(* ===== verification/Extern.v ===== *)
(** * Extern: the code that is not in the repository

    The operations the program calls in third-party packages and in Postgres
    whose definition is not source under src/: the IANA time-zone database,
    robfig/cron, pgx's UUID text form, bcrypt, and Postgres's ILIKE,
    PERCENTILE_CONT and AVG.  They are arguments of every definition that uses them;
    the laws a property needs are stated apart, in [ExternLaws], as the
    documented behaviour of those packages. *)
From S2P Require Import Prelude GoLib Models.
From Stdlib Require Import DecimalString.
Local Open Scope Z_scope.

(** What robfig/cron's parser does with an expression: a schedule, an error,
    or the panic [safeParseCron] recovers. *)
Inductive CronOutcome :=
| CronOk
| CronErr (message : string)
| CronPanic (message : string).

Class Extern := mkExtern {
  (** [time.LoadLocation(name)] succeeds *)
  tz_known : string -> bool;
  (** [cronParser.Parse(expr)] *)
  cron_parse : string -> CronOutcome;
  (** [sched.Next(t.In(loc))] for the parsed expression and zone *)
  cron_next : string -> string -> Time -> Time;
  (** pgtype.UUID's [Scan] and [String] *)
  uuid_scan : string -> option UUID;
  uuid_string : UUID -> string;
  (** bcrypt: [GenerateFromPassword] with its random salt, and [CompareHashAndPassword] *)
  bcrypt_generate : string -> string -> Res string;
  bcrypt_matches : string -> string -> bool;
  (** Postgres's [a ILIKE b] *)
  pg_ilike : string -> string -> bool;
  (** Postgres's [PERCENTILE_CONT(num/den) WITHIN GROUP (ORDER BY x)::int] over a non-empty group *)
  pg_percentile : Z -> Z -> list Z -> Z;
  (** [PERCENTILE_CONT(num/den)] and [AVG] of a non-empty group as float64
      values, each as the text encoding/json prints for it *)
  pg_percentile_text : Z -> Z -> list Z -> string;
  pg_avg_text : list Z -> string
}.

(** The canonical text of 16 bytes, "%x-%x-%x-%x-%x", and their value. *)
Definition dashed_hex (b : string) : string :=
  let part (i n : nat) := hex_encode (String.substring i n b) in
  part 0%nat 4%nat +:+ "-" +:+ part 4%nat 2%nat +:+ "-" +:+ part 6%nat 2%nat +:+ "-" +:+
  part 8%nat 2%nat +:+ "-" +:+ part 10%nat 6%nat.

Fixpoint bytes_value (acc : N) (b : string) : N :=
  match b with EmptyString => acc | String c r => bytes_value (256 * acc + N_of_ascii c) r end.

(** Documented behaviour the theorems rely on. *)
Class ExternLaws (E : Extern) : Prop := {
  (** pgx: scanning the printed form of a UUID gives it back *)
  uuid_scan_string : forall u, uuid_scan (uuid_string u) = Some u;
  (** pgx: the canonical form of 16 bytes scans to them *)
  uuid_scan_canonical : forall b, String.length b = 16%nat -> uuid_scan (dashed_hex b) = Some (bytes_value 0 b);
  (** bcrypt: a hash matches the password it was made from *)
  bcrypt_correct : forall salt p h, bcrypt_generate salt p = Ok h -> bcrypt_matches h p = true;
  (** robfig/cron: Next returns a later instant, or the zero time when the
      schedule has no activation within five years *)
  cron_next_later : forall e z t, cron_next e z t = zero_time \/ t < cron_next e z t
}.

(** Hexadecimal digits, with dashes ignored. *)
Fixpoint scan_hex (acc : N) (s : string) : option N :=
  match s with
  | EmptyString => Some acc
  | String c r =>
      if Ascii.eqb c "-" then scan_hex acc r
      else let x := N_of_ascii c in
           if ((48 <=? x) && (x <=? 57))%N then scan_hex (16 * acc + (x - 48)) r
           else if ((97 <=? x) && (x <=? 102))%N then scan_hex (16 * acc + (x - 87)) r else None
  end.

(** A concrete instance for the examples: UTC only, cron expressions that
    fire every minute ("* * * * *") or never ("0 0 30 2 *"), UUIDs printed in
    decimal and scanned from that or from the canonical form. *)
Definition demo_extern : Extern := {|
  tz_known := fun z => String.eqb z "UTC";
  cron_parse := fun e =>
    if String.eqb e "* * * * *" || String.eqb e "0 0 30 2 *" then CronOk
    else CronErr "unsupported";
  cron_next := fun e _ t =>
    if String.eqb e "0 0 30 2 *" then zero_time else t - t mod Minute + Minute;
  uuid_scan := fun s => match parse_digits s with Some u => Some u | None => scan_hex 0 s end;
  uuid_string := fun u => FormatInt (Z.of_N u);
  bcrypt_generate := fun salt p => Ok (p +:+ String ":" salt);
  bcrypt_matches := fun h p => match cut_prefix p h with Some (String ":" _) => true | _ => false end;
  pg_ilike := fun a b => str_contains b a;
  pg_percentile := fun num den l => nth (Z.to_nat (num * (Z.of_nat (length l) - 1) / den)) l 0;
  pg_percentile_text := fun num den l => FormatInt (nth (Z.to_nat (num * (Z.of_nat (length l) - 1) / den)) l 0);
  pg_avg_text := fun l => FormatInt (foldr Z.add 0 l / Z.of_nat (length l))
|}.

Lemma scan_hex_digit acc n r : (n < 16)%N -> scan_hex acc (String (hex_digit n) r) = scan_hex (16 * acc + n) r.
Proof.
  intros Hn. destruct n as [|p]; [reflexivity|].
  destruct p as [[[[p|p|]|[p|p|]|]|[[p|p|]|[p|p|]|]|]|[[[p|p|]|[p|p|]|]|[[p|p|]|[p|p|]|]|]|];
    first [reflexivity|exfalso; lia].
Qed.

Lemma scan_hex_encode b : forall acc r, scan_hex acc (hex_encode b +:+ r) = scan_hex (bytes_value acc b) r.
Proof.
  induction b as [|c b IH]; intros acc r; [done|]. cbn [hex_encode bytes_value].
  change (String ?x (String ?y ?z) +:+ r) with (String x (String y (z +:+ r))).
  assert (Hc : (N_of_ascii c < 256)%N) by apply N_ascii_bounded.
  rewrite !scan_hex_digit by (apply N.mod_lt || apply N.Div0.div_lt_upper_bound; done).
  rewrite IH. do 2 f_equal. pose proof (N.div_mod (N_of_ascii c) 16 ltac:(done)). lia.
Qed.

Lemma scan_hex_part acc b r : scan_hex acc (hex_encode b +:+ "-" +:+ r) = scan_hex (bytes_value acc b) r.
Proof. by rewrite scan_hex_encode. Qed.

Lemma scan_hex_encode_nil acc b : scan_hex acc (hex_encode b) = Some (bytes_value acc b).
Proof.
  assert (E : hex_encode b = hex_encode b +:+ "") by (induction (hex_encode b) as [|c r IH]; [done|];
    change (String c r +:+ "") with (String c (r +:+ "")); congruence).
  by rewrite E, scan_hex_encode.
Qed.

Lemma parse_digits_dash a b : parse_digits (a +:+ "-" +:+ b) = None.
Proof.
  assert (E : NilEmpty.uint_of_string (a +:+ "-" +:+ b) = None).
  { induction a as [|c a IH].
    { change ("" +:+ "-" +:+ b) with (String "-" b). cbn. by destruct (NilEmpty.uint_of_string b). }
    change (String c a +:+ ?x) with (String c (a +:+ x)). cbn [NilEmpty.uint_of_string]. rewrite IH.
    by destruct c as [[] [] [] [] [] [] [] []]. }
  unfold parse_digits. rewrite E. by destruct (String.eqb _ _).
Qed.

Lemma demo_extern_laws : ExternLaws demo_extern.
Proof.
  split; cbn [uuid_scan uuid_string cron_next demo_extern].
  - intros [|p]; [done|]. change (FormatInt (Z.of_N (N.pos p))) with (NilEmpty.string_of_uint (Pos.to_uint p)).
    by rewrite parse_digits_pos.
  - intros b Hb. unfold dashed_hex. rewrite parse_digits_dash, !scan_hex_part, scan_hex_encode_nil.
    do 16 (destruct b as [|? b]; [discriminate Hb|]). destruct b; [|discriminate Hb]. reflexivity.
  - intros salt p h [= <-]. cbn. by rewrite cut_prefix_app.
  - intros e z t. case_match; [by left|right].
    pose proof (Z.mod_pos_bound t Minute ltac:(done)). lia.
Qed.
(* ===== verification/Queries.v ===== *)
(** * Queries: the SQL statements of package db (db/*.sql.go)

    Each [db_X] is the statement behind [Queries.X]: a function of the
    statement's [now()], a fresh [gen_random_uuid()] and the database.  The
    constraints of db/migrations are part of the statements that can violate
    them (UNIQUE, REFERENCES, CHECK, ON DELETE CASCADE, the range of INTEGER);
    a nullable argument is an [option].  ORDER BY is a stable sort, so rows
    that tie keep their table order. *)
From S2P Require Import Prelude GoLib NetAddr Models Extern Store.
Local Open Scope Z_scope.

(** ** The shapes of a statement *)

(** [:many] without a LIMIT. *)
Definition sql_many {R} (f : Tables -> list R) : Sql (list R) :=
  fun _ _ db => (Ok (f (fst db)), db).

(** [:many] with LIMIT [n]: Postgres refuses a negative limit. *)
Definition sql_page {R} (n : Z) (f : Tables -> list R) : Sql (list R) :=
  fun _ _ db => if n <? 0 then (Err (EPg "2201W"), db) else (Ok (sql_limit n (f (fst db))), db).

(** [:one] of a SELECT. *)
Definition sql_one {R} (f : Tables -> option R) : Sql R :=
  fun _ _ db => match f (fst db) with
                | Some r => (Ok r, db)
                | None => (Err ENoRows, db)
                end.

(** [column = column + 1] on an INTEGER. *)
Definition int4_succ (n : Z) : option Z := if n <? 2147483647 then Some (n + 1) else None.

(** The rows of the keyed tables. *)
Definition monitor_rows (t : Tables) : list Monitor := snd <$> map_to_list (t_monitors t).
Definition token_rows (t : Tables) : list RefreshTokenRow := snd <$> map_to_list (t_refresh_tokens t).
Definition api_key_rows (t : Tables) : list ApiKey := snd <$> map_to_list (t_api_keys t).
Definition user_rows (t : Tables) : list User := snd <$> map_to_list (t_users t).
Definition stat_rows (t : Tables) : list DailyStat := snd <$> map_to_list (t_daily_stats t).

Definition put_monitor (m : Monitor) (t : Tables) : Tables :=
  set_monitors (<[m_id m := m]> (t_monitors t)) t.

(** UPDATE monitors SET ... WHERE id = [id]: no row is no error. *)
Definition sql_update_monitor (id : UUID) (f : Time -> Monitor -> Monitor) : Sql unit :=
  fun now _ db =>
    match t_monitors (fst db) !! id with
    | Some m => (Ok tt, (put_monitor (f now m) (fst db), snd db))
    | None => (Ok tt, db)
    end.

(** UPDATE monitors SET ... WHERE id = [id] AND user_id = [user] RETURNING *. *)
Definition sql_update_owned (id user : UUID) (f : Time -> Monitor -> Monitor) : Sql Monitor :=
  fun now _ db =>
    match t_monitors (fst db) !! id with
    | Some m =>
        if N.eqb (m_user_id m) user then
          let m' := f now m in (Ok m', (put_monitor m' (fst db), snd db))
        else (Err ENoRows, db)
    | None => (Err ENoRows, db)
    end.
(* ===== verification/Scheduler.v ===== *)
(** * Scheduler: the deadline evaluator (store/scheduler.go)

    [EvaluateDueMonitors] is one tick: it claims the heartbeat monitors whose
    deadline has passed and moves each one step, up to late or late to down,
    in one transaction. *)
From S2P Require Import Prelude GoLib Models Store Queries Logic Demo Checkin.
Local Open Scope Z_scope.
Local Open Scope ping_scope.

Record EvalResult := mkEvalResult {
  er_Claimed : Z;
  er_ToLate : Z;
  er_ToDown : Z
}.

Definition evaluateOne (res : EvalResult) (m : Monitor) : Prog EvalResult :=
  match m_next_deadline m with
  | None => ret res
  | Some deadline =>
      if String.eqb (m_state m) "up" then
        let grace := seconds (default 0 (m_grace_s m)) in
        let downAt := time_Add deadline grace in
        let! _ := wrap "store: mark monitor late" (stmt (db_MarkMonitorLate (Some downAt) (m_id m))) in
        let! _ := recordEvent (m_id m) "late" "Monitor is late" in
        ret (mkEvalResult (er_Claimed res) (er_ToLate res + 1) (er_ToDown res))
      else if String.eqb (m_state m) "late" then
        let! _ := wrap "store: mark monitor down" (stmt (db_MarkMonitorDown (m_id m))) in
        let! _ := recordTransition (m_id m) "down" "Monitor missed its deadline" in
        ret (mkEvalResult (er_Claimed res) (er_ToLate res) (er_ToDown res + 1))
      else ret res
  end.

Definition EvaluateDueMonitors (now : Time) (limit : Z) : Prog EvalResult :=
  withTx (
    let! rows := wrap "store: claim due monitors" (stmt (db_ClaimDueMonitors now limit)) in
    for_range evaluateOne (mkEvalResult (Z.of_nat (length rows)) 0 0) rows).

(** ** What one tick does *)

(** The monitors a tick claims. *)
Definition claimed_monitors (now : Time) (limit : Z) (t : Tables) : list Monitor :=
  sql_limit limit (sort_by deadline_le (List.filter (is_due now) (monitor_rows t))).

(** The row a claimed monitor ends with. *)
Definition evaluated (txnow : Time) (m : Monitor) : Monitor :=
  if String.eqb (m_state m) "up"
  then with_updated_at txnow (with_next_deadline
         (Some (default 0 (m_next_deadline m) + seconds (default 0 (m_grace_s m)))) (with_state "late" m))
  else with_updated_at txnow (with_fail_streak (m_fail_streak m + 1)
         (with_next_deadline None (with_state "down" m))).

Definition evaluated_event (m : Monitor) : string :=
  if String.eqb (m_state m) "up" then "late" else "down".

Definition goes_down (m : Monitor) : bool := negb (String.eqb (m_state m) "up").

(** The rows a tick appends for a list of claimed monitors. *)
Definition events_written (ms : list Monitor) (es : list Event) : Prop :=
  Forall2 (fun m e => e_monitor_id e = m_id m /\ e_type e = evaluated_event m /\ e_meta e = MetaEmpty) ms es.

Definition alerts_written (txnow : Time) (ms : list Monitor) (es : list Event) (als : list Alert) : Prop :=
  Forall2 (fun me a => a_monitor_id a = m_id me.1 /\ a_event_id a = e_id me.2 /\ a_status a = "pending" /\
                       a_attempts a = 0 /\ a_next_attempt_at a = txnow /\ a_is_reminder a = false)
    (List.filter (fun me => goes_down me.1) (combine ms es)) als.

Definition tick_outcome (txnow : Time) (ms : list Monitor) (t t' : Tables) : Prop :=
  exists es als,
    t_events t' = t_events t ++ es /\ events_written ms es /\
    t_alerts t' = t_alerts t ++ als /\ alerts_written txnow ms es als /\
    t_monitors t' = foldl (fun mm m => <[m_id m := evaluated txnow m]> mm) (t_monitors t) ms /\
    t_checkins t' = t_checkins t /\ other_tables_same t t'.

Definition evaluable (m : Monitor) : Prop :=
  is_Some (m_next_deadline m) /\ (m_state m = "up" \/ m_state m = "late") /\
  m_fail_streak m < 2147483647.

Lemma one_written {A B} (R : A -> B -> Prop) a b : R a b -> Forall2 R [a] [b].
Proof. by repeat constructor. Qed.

-=-=-=-=-

Assignment: From the records above, reproduce exactly the lines from the one with "Tables -> option" to the one with "Definition put_monitor (m", both included, and no others.

Reply to the task:
Definition sql_one {R} (f : Tables -> option R) : Sql R :=
  fun _ _ db => match f (fst db) with
                | Some r => (Ok r, db)
                | None => (Err ENoRows, db)
                end.

(** [column = column + 1] on an INTEGER. *)
Definition int4_succ (n : Z) : option Z := if n <? 2147483647 then Some (n + 1) else None.

(** The rows of the keyed tables. *)
Definition monitor_rows (t : Tables) : list Monitor := snd <$> map_to_list (t_monitors t).
Definition token_rows (t : Tables) : list RefreshTokenRow := snd <$> map_to_list (t_refresh_tokens t).
Definition api_key_rows (t : Tables) : list ApiKey := snd <$> map_to_list (t_api_keys t).
Definition user_rows (t : Tables) : list User := snd <$> map_to_list (t_users t).
Definition stat_rows (t : Tables) : list DailyStat := snd <$> map_to_list (t_daily_stats t).

Definition put_monitor (m : Monitor) (t : Tables) : Tables :=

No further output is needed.